Oh, thanks for taking my call. Sure. I guess I've got a question about rental property investing and debt associated with it. I guess just a tiny bit of background, I work as a professional freelance musician and music instructor, and well, I've only got so many hours in the day, and it's a little seasonal too, so we've been trying to develop a portfolio of long and short-term rental properties, because we kind of see it as a possible way to be able to generate some income that's not immediately dependent on me physically being present at a location. Obviously, personal debt, we don't want to have any personal debt, consumer debt, but I guess I'm wondering what you might say about using leverage such as a mortgage in order to open up a business like a long or short-term rental property as a means of generating longer-term wealth generation.

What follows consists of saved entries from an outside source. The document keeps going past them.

(* ===== verification/Ethash.v ===== *)
(** * Ethash: src/ethash/ethash (ethash.hpp, ethash.cpp, the comparisons of hash_types.hpp)

    The proof of work: sizes and seeds of epochs, the light cache, items of the full dataset computed from it,
    the hash and its verification. A hash is the list of its bytes; the unions' views of it as 32-bit and
    64-bit words are [words] on a little-endian machine. The static variables that keep the last epoch and the
    last seed between calls are arguments and results. *)

From Stdlib Require Import Znumtheory.
From S2P Require Import Prelude Util Keccak.
Local Open Scope Z_scope.
Local Open Scope silk_scope.

(** ** hash_types.hpp *)

Definition words (n : nat) (h : bytes) : list Z :=
  map (fun i => of_le (take n (drop (n * i) h))) (seq 0 (length h / n)).
Definition of_words (n : nat) (ws : list Z) : bytes := concat (map (to_le n) ws).

(** [be::uint64] of each word. *)
Definition be_words (h : bytes) : list Z := map (fun w => of_be (to_le 8 w)) (words 8 h).

Fixpoint words_le (a b : list Z) : bool :=
  match a, b with
  | x :: a, y :: b => if y <? x then false else if x <? y then true else words_le a b
  | _, _ => true
  end.

Definition is_less_or_equal (a b : bytes) : bool := words_le (be_words a) (be_words b).
Definition is_equal (a b : bytes) : bool := bytes_eqb a b.

(** ** ethash.hpp *)

Definition epoch_length : Z := 30000.
Definition num_dataset_accesses : nat := 64.
Definition light_cache_init_size : Z := Z.shiftl 1 24.
Definition light_cache_growth : Z := Z.shiftl 1 17.
Definition light_cache_rounds : nat := 3.
Definition full_dataset_init_size : Z := Z.shiftl 1 30.
Definition full_dataset_growth : Z := Z.shiftl 1 23.
Definition full_dataset_item_parents : nat := 256.
Definition fnv_prime : Z := 0x01000193.

Record epoch_context : Type := mkEpochContext {
  epoch_number : Z;
  light_cache_num_items : Z;
  full_dataset_num_items : Z;
  light_cache : list bytes
}.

Yeah. I like real estate as an asset class. I think it's a great opportunity to build equity in a piece of property or, over time, multiple properties that's also income-generating, and that's why I'd like you to have single-family homes or at least a duplex, something that you could rent out as opposed to raw land, but I think that makes a lot of sense. I'm certainly okay with you using debt. A lot of times, you wouldn't be able to get into this kind of investing without using some leverage, whereas I'd love for you to have at least 20% down going into your home. I'd love for you to try to target 50% down where possible on these rentals, and one way to do that is to save and buy the first one and then take all the cash flow that's coming off of it that's not used for maintenance and marketing and taxes and insurance. Sock that away in a nest egg that eventually becomes what you fund the next property with. The key is that you keep the debt service low enough so that if you have some disruptions in income because you don't have a renter or the housing market turns on you or we get into a recession later this year and it's deeper than we expected and you go a period of time without a renter or maybe they leave and there's a lot of damage and you're having to do some maintenance and some significant work, you're not going to put your financial life in jeopardy and your personal finances. I love the fact that you're really treating this as a business because that's what it is and debt service can be a killer for a business if you're not careful. I think is debt service permissible in this case?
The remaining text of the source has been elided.